Nota do blog: Querido Anibal, há dez anos estava dirigindo o Hospital de Custódia e Tratamento Psiquiátrico de Estado do Amazonas, lugar onde a palavra, quando não era negada, era domesticada. Ali criei um jornal chamado "Céu Azul", de existência efêmera, numa dessas tentativas enlouquecidas de fazer a palavra circular.
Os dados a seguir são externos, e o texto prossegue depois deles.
(** A firing tick of the train hook reads the loss once. *)
Lemma train_action_one_read h wr w :
  loss_reads (trace (fst (TrainValueHook_action h wr w))) =
  S (loss_reads (trace w)).
Proof.
  unfold TrainValueHook_action, mbind at 1. cbn [emit].
  set (w1 := mkWorld _ _ _).
  match goal with |- context [fst (?m w1)] =>
    assert (Hm : adds_none is_loss_read m) end.
  { apply adds_none_bind; [apply adds_none_next_batch | intros b].
    apply adds_none_bind.
    - destruct (verb h); [apply adds_none_emit | apply adds_none_same]; reflexivity.
    - intros _. destruct (t_write_summary h);
        [apply adds_none_value_log | apply adds_none_same]; reflexivity. }
  destruct (Hm w1) as [tl [E F]]. rewrite E. subst w1. cbn [trace].
  rewrite !loss_reads_app. unfold loss_reads at 3. rewrite F. cbn. lia.
Qed.

(** A firing tick of the validation hook rewinds the stream once. *)
Lemma valid_action_one_rewind h wr w :
  rewinds (trace (fst (ValidationHook_action h wr w))) = S (rewinds (trace w)).
Proof.
  unfold ValidationHook_action, mbind at 1. cbn [run_init].
  set (w1 := mkWorld _ _ _).
  match goal with |- context [fst (?m w1)] =>
    assert (Hm : adds_none is_rewind m) end.
  { apply adds_none_bind.
    - intros w'. apply adds_none_drain. reflexivity.
    - intros d. apply adds_none_bind; [apply adds_none_emit; reflexivity |].
      intros _. unfold ValidationHook_summaries.
      destruct (v_write_summary h); [| apply adds_none_same; reflexivity].
      apply adds_none_bind; [apply adds_none_value_log; reflexivity | intros _].
      apply adds_none_curve_log. reflexivity. }
  destruct (Hm w1) as [tl [E F]]. rewrite E. subst w1. cbn [trace].
  rewrite !rewinds_app. unfold rewinds at 3. rewrite F. cbn. lia.
Qed.

(** The multiples of [v] between [s+1] and [s+1]. *)
Lemma div_succ (v s : Z) :
  0 < v ->
  (s + 1) / v - s / v = if (s + 1) mod v =? 0 then 1 else 0.
Proof.
  intros Hv.
  pose proof (Z.div_mod (s + 1) v ltac:(lia)) as H1.
  pose proof (Z.mod_pos_bound (s + 1) v Hv) as H2.
  destruct (Z.eqb_spec ((s + 1) mod v) 0) as [E | E].
  - assert (s / v = (s + 1) / v - 1); [| lia].
    symmetry. apply (Z.div_unique s v _ (v - 1)); [lia | nia].
  - assert (s / v = (s + 1) / v); [| lia].
    symmetry. apply (Z.div_unique s v _ ((s + 1) mod v - 1)); [lia | nia].
Qed.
Como vês, ainda hoje essa é minha sina.
* * *
EPÍSTOLA DE NATAL
Aníbal Beça ©
Palavra por que me persegues?
Por que insistes com a cunha de tua língua
chanfrar em leves lascas o doce verbo amargo?
Palavra por que me atormentas?
Por que adoças minhas velhas oiças
com promessas vivas de falidas falas?
(Os shoppings estão cheios de perdoados
assépticos do ano inteiro)
Palavra por que me fazes chorar?
Por que derramas o mel da esperanças
e as moscas varejeiras ainda hão-de voejar?
Ah, Palavra, triste é saber Que Papai Noel é da melhoridade
não usa mais renas no entanto usa sua carteirinha
para viajar de graça no bus circular
que as árvores não se reciclam
que não há Natal para as árvores
dos moradores de rua,
catadores de lixo.
(Ainda bem que Joãoz(s)inho Trinta não mora aqui)
Ah, Palavra, mesmo assim
é preciso piscar com os teus olhos
para nos enlevar no sonho das luzinhas
da árvore da utopia
esta
sim
que não conjuga o verbo da hora reciclável
mas nos abriga no macio de suas folhas
iluminando com seu brilho verde
o nascimento do justo ser humano que há de vir.